If you would like to read the other parts in this article series please go to:
- Hyper-V Optimization Tips (Part 1)
- Hyper-V Optimization Tips (Part 2)
- Hyper-V optimization tips (Part 3): Storage queue depth
- Hyper-V Optimization Tips (Part 5)
In earlier articles in this series we have looked into several aspects of Hyper-V optimization including how disk caching settings should be configured on both Hyper-V hosts and on the virtual machines running on these hosts; how Hyper-V performance can depend upon the underlying storage subsystem of clustered Hyper-V hosts and how to optimize and troubleshoot performance on those systems through judicious choice of storage hardware; and how storage queue depth can potentially impact on the performance of virtualized workloads running on Hyper-V hosts. When we looked at that last topic we mentioned that there is usually a level beyond which increasing queue depth leads to no further I/O performance benefits and in fact can begin to be counterproductive, particularly for certain workloads like Microsoft SQL Server.
In this present article we're going to examine further how one can optimize Hyper-V performance when hosting clustered SQL Server workloads. This is an important topic because SQL Server differs in some ways from other kinds of server workloads, and this can make virtualizing SQL Server a non-trivial task compared to, say, virtualizing a domain controller, file server or web server role, particularly when the SQL Server workload is clustered.
Storage options for virtualizing SQL Server
Let's start off by considering the different storage options available when virtualizing SQL Server for high availability on Hyper-V. Basically, you have two ways to approach this problem:
- Using shared storage with Failover Clustering
- Using SQL Server Availability Groups
Let's briefly examine these two different approaches.
Using Failover Clustering
Failover Clustering is the standard Microsoft solution for providing high availability and scalability for most Windows Server workloads.
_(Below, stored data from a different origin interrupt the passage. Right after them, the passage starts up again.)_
(* ===== verification/VsockMuxerOps.v ===== *)
(** * The operations of the vsock muxer keep its invariant

    First [sweep_killq]: it keeps the invariant, kills only connections whose
    time has passed, and terminates when the clock does not run backwards.  Then
    the other operations. *)
From S2P Require Import Prelude VsockTxBuf VsockConn VsockConnFacts VsockPort VsockMuxer VsockMuxerFacts VsockMuxerInv.

(** [Instant::now] never decreases. *)
Definition monotone (clock : nat -> Z) : Prop := forall i j, (i <= j)%nat -> clock i <= clock j.

(** A time that a reading of the clock has reached. *)
Definition passed (clock : nat -> Z) (e : Z) : Prop := exists i, e <= clock i.

(** The rest of a clock after some readings. *)
Definition later (clock clock' : nat -> Z) : Prop := exists k, forall i, clock' i = clock (k + i)%nat.

#[global] Instance later_preorder : PreOrder later.
Proof.
  split; [by exists O|]. intros c1 c2 c3 [k1 E1] [k2 E2]. exists (k1 + k2)%nat. intros i.
  rewrite E2, E1. f_equal. lia.
Qed.

Lemma later_shift clock k : later clock (fun i => clock (k + i)%nat).
Proof. by exists k. Qed.

Lemma later_monotone clock clock' :
  monotone clock -> later clock clock' -> monotone clock' /\ clock O <= clock' O.
Proof.
  intros Hm [k E]. split; [intros i j ?|]; rewrite !E; apply Hm; lia.
Qed.

Lemma later_passed clock clock' e : later clock clock' -> passed clock' e -> passed clock e.
Proof. intros [k E] [i Hi]. exists (k + i)%nat. by rewrite <- E. Qed.

Section sweep.
Context {W B : Type} `{VsockStreamLaws W} `{VsockBackend B W}.
Implicit Types (m : VsockMuxer W B) (c : VsockConnection W).

(** From [m] to [m'] only connections whose expiry satisfies [P] were killed. *)
Definition swept (P : Z -> Prop) m m' : Prop :=
  forall key,
    mx_conn_map m' !! key = mx_conn_map m !! key \/
    exists c e, mx_conn_map m !! key = Some c /\ mx_conn_map m' !! key = Some (kill c) /\
      vc_expiry c = Some e /\ P e.

Lemma kill_kill c : kill (kill c) = kill c.
Proof.
  unfold kill, insert_rx, set_pending, set_state. cbn. unfold rx_insert.
  by rewrite <- Z.lor_assoc, Z.lor_diag.
Qed.

Lemma swept_refl P m m' : mx_conn_map m' = mx_conn_map m -> swept P m m'.
Proof. intros E key. left. by rewrite E. Qed.

Lemma swept_trans (P : Z -> Prop) m1 m2 m3 : swept P m1 m2 -> swept P m2 m3 -> swept P m1 m3.
Proof.
  intros H12 H23 key. destruct (H12 key) as [E|(c&e&E1&E2&He&HP)].
  - destruct (H23 key) as [E'|(c&e&E1&E2&He&HP)]; [left; congruence|].
    right. exists c, e. rewrite <- E. done.
  - right. exists c, e. split; [done|]. split; [|done].
    destruct (H23 key) as [E'|(c'&e'&E1'&E2'&_)]; [congruence|].
    rewrite E2 in E1'. injection E1' as <-. by rewrite E2', kill_kill.
Qed.

Lemma swept_mono (P Q : Z -> Prop) m m' : (forall e, P e -> Q e) -> swept P m m' -> swept Q m m'.
Proof.
  intros HPQ Hs key. destruct (Hs key) as [?|(c&e&?&?&?&?)]; [by left|]. right. exists c, e. auto.
Qed.

(** The expiries, on which the termination of the sweep depends, stay. *)
Lemma swept_expiry P m m' : swept P m m' -> vc_expiry <$> mx_conn_map m' = vc_expiry <$> mx_conn_map m.
Proof.
  intros Hs. apply map_eq. intros key. rewrite !lookup_fmap.
  destruct (Hs key) as [->|(c&e&->&->&_)]; done.
Qed.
Windows Server 2012 R2 introduced a number of significant improvements to Failover Clustering, and the procedure for installing a SQL Server failover cluster is well-documented on Microsoft TechNet and there is also an excellent walkthrough created by the Egyptian IT pro Mohamed El Manakhly that can be used to quickly build a lab environment for testing and development as outlined in this post on his blog The Admins Guide (TAG).
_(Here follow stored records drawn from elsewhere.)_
(* ===== verification/Effects.v ===== *)
(** * Stateful code with errors and panics

    The monad for methods that change their object through [&mut self], leave
    early with [?] and may panic: [eff S E A] takes a state and panics or gives
    a [Result] together with the state at that point.  An error keeps the
    changes made before it, as in the source. *)
From S2P Require Import Prelude.

Definition eff (S E A : Type) : Type := S -> outcome (result E A * S).

Section eff.
Context {S E : Type}.

#[global] Instance eff_ret : MRet (eff S E) := fun A a s => Ret (Ok a, s).
#[global] Instance eff_bind : MBind (eff S E) := fun A B f m s =>
  match m s with
  | Ret (Ok a, s') => f a s'
  | Ret (Err e, s') => Ret (Err e, s')
  | Panic => Panic
  end.

(** [return Err(e)], a panic, reading and changing the state. *)
Definition throw {A} (e : E) : eff S E A := fun s => Ret (Err e, s).
Definition panic {A} : eff S E A := fun _ => Panic.
Definition gets {A} (f : S -> A) : eff S E A := fun s => Ret (Ok (f s), s).
Definition modify (f : S -> S) : eff S E unit := fun s => Ret (Ok tt, f s).

(** The value of an [Option] or a panic. *)
Definition expect {A} (o : option A) : eff S E A :=
  match o with Some a => mret a | None => panic end.

(** A function that may panic. *)
Definition lift_outcome {A} (o : outcome A) : eff S E A := fun s =>
  match o with Ret a => Ret (Ok a, s) | Panic => Panic end.

(** The [Result] of a call as a value, for [if let Err(e)] and [match]. *)
Definition attempt {E'} {A} (m : eff S E A) : eff S E' (result E A) := fun s =>
  match m s with Ret (r, s') => Ret (Ok r, s') | Panic => Panic end.

(** [map_err]. *)
Definition map_err {E'} {A} (f : E -> E') (m : eff S E A) : eff S E' A := fun s =>
  match m s with
  | Ret (Ok a, s') => Ret (Ok a, s')
  | Ret (Err e, s') => Ret (Err (f e), s')
  | Panic => Panic
  end.
End eff.

(** A method of a part of the state. *)
Definition zoom {S T E A} (get : S -> T) (put : T -> S -> S) (m : eff T E A) : eff S E A := fun s =>
  match m (get s) with
  | Ret (r, t) => Ret (r, put t s)
  | Panic => Panic
  end.

(** A [for] loop over a list. *)
Fixpoint for_each {S E A} (f : A -> eff S E unit) (l : list A) : eff S E unit :=
  match l with
  | [] => mret tt
  | a :: l' => f a ≫= fun _ => for_each f l'
  end.

(** ** Reasoning *)

(** [always P m]: from a state that satisfies [P] the method does not panic,
    and it leaves such a state, also when it fails. *)
Definition always {S E A} (P : S -> Prop) (m : eff S E A) : Prop :=
  forall s, P s -> exists r s', m s = Ret (r, s') /\ P s'.

(** [keeps R m]: whenever the method returns, the states before and after it are
    related by [R]. *)
Definition keeps {S E A} (R : S -> S -> Prop) (m : eff S E A) : Prop :=
  forall s r s', m s = Ret (r, s') -> R s s'.

Section lemmas.
Context {S E : Type}.

Lemma always_ret {A} (P : S -> Prop) (a : A) : always P (mret a : eff S E A).
Proof. intros s Hs. by exists (Ok a), s. Qed.

Lemma always_throw {A} (P : S -> Prop) (e : E) : always P (throw e : eff S E A).
Proof. intros s Hs. by exists (Err e), s. Qed.

Lemma always_gets {A} (P : S -> Prop) (f : S -> A) : always P (gets f : eff S E A).
Proof. intros s Hs. by exists (Ok (f s)), s. Qed.

Lemma always_modify (P : S -> Prop) f : (forall s, P s -> P (f s)) -> always P (modify f : eff S E unit).
Proof. intros Hf s Hs. exists (Ok tt), (f s). auto. Qed.

Lemma always_bind {A B} (P : S -> Prop) (m : eff S E A) (f : A -> eff S E B) :
  always P m -> (forall a, always P (f a)) -> always P (m ≫= f).
Proof.
  intros Hm Hf s Hs. destruct (Hm s Hs) as (r & s1 & E1 & Hs1). unfold mbind, eff_bind. rewrite E1.
  destruct r as [a|e]; [by apply Hf|by exists (Err e), s1].
Qed.

Lemma always_attempt {E' A} (P : S -> Prop) (m : eff S E A) : always P m -> always P (attempt (E':=E') m).
Proof. intros Hm s Hs. destruct (Hm s Hs) as (r & s1 & E1 & Hs1). unfold attempt. rewrite E1. eauto. Qed.

Lemma always_map_err {E' A} (P : S -> Prop) (g : E -> E') (m : eff S E A) : always P m -> always P (map_err g m).
Proof.
  intros Hm s Hs. destruct (Hm s Hs) as (r & s1 & E1 & Hs1). unfold map_err. rewrite E1.
  destruct r; eauto.
Qed.

Lemma always_for_each {A} (P : S -> Prop) (f : A -> eff S E unit) l :
  (forall a, a ∈ l -> always P (f a)) -> always P (for_each f l).
Proof.
  induction l as [|a l IH]; intros Hf; [apply always_ret|]. cbn. apply always_bind.
  - apply Hf. left.
  - intros _. apply IH. intros. apply Hf. by right.
Qed.

Lemma always_zoom {T A} (P : S -> Prop) get put (m : eff T E A) :
  (forall s, P s -> exists r t, m (get s) = Ret (r, t) /\ P (put t s)) -> always P (zoom get put m).
Proof. intros H s Hs. destruct (H s Hs) as (r & t & E1 & Ht). unfold zoom. rewrite E1. eauto. Qed.

Context (R : S -> S -> Prop).

Lemma keeps_throw {A} (e : E) : (forall s, R s s) -> keeps R (throw e : eff S E A).
Proof. intros HR s r s' [= _ <-]. apply HR. Qed.

Lemma keeps_panic {A} : keeps R (panic : eff S E A).
Proof. by intros s r s'. Qed.

Lemma keeps_ret {A} (a : A) : (forall s, R s s) -> keeps R (mret a : eff S E A).
Proof. intros HR s r s' [= _ <-]. apply HR. Qed.

Lemma keeps_gets {A} (f : S -> A) : (forall s, R s s) -> keeps R (gets f : eff S E A).
Proof. intros HR s r s' [= _ <-]. apply HR. Qed.

Lemma keeps_modify f : (forall s, R s (f s)) -> keeps R (modify f : eff S E unit).
Proof. intros HR s r s' [= _ <-]. apply HR. Qed.

Lemma keeps_expect {A} (o : option A) : (forall s, R s s) -> keeps R (expect o : eff S E A).
Proof. intros HR. destruct o; [by apply keeps_ret|apply keeps_panic]. Qed.

Lemma keeps_bind {A B} (m : eff S E A) (f : A -> eff S E B) :
  (forall s1 s2 s3, R s1 s2 -> R s2 s3 -> R s1 s3) ->
  keeps R m -> (forall a, keeps R (f a)) -> keeps R (m ≫= f).
Proof.
  intros HR Hm Hf s r s' Hb. unfold mbind, eff_bind in Hb.
  destruct (m s) as [[[a|e] s1]|] eqn:E1; [| |done].
  - eapply HR; [by eapply Hm|by eapply Hf].
  - injection Hb as _ <-. by eapply Hm.
Qed.

Lemma keeps_attempt {E' A} (m : eff S E A) : keeps R m -> keeps R (attempt (E':=E') m).
Proof.
  intros Hm s r s' H. unfold attempt in H. destruct (m s) as [[r1 s1]|] eqn:E1; [|done].
  injection H as _ <-. by eapply Hm.
Qed.

Lemma keeps_map_err {E' A} (g : E -> E') (m : eff S E A) : keeps R m -> keeps R (map_err g m).
Proof.
  intros Hm s r s' H. unfold map_err in H. destruct (m s) as [[[a|e] s1]|] eqn:E1; [..|done];
    injection H as _ <-; by eapply Hm.
Qed.

Lemma keeps_for_each {A} (f : A -> eff S E unit) l :
  (forall s, R s s) -> (forall s1 s2 s3, R s1 s2 -> R s2 s3 -> R s1 s3) ->
  (forall a, keeps R (f a)) -> keeps R (for_each f l).
Proof.
  intros H1 H2 Hf. induction l as [|a l IH]; [by apply keeps_ret|]. by apply keeps_bind.
Qed.

Lemma keeps_zoom {T A} get put (m : eff T E A) :
  (forall s r t, m (get s) = Ret (r, t) -> R s (put t s)) -> keeps R (zoom get put m).
Proof.
  intros H s r s' Hz. unfold zoom in Hz. destruct (m (get s)) as [[r1 t]|] eqn:E1; [|done].
  injection Hz as _ <-. by eapply H.
Qed.
End lemmas.

(** Running a sequence step by step. *)
Lemma run_gets {S E A B} (f : S -> A) (k : A -> eff S E B) s : (gets f ≫= k) s = k (f s) s.
Proof. done. Qed.
Lemma run_ok_bind {S E A B} (m : eff S E A) (k : A -> eff S E B) s a s' :
  m s = Ret (Ok a, s') -> (m ≫= k) s = k a s'.
Proof. unfold mbind, eff_bind. by intros ->. Qed.
Lemma run_err_bind {S E A B} (m : eff S E A) (k : A -> eff S E B) s e s' :
  m s = Ret (Err e, s') -> (m ≫= k) s = Ret (Err e, s').
Proof. unfold mbind, eff_bind. by intros ->. Qed.
Lemma run_panic_bind {S E A B} (m : eff S E A) (k : A -> eff S E B) s : m s = Panic -> (m ≫= k) s = Panic.
Proof. unfold mbind, eff_bind. by intros ->. Qed.
Lemma run_attempt {S E E' A} (m : eff S E A) s r s' :
  m s = Ret (r, s') -> attempt (E':=E') m s = Ret (Ok r, s').
Proof. unfold attempt. by intros ->. Qed.

Lemma run_zoom {S T E A} get put (m : eff T E A) (s : S) r t :
  m (get s) = Ret (r, t) -> zoom get put m s = Ret (r, put t s).
Proof. unfold zoom. by intros ->. Qed.

(** How a sequence of two methods returned. *)
Lemma bind_inv {S E A B} (m : eff S E A) (k : A -> eff S E B) s r s' :
  (m ≫= k) s = Ret (r, s') ->
  (exists e, m s = Ret (Err e, s') /\ r = Err e) \/ (exists a s1, m s = Ret (Ok a, s1) /\ k a s1 = Ret (r, s')).
Proof.
  unfold mbind, eff_bind. destruct (m s) as [[[a|e] s1]|]; [| |done].
  - intros Hk. right. eauto.
  - intros [= <- <-]. left. eauto.
Qed.

Lemma bind_assoc {S E A B C} (m : eff S E A) (k : A -> eff S E B) (l : B -> eff S E C) s :
  ((m ≫= k) ≫= l) s = (m ≫= fun a => k a ≫= l) s.
Proof. unfold mbind, eff_bind. by destruct (m s) as [[[a|e] s1]|]. Qed.

Lemma attempt_inv {S E E' A} (m : eff S E A) s (r : result E' (result E A)) s' :
  attempt m s = Ret (r, s') -> exists r0, m s = Ret (r0, s') /\ r = Ok r0.
Proof. unfold attempt. destruct (m s) as [[r0 s1]|]; [|done]. intros [= <- <-]. eauto. Qed.

Lemma map_err_inv {S E E' A} (g : E -> E') (m : eff S E A) s r s' :
  map_err g m s = Ret (r, s') ->
  (exists a, m s = Ret (Ok a, s') /\ r = Ok a) \/ (exists e, m s = Ret (Err e, s') /\ r = Err (g e)).
Proof. unfold map_err. destruct (m s) as [[[a|e] s1]|]; [..|done]; intros [= <- <-]; eauto. Qed.

(** *** Parts of the state that a method does not touch *)

Definition same {S B} (f : S -> B) (s s' : S) : Prop := f s' = f s.

Section same.
Context {S E B : Type} (f : S -> B).

Lemma same_ret {A} (a : A) : keeps (same f) (mret a : eff S E A).
Proof. by apply keeps_ret. Qed.
Lemma same_throw {A} (e : E) : keeps (same f) (throw e : eff S E A).
Proof. by apply keeps_throw. Qed.
Lemma same_gets {A} (g : S -> A) : keeps (same f) (gets g : eff S E A).
Proof. by apply keeps_gets. Qed.
Lemma same_expect {A} (o : option A) : keeps (same f) (expect o : eff S E A).
Proof. by apply keeps_expect. Qed.
Lemma same_modify g : (forall s, f (g s) = f s) -> keeps (same f) (modify g : eff S E unit).
Proof. intros H. by apply keeps_modify. Qed.
Lemma same_bind {A C} (m : eff S E A) (k : A -> eff S E C) :
  keeps (same f) m -> (forall a, keeps (same f) (k a)) -> keeps (same f) (m ≫= k).
Proof. apply keeps_bind. unfold same. congruence. Qed.
Lemma same_for_each {A} (g : A -> eff S E unit) l :
  (forall a, keeps (same f) (g a)) -> keeps (same f) (for_each g l).
Proof. apply keeps_for_each; unfold same; congruence. Qed.
End same.

Create HintDb eff discriminated.
#[export] Hint Resolve same_ret same_throw same_gets same_expect keeps_panic keeps_attempt keeps_map_err
  always_ret always_throw always_gets always_attempt always_map_err : eff.

(** Walk down a method to its primitive steps, with the hints of [eff] for the
    calls in it. *)
Ltac eff_walk :=
  repeat first
    [ progress (auto with eff nocore)
    | apply same_bind; [|intros ?]
    | apply same_for_each; intros ?
    | apply keeps_attempt | apply keeps_map_err
    | case_match ].

(** *** Methods that do not fail *)

Definition infallible {S E A} (m : eff S E A) : Prop := forall s r s', m s = Ret (r, s') -> exists a, r = Ok a.

Section infallible.
Context {S E : Type}.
When installing SQL Server on failover cluster instances in Windows Server 2012 R2, you can also choose between two different sub-approaches, namely Shared VHDX or Virtual Fiber Channel. For example, you could install your failover cluster instances with shared virtual hard disks (Shared VHDX) on Windows Server Scale Out File Servers (SOFS) using Remote Direct Memory Access (RDMA) cards. Shared VHDX is a feature that was previously introduced in Windows Server 2012 and lets you use a virtual hard disk (VHDX) file as shared storage for a guest cluster, that is, a failover cluster made from virtual machines. Shard VHDX is designed to help protect application services like SQL Server that are running within virtual machines and it makes deploying failover clusters a lot simpler since you can use Server Message Block (SMB) shares as your shared storage instead of needing to use iSCSI or FiberChannel storage arrays. For a good explanation of how Shared VHDX works on Windows Server 2012 see the explanation by Matthew Walker on the Ask Premier Field Engineering (AskPFE) blog on TechNet.
The other way of course you can install SQL Server on failover cluster instances would be to use Virtual Fiber Channel and a SAN. Virtual Fibre Channel lets you directly connect applications like SQL Server running within virtual machines to Fibre Channel storage on your network. This allows you to leverage your existing investment in SAN technologies to support virtualizing workloads with Hyper-V. The Hyper-V Virtual Fiber Channel Design Guide which is available from TechNet is the best source of information for how you can get started using Virtual Fiber Channel. The blog Hyper-V Notes from the Field also has a helpful walkthrough on setting up Virtual Fiber Channel.
Using Availability Groups
The alternative approach besides Failover Clustering to providing high availability and scalability for SQL Server is to use Always On Availability Groups (or simply Availability Groups). This feature was first introduced in SQL Server 2012 and they are basically an enterprise-level alternative to mirroring your databases to ensure their availability at all times. MSDN is the best source of information if you want a good overview of how Availability Groups work, and this YouTube Video by Edwin Sarmiento from a Microsoft Canada TechDays event has a helpful walkthrough of how you can convert database mirrors into Availability Groups.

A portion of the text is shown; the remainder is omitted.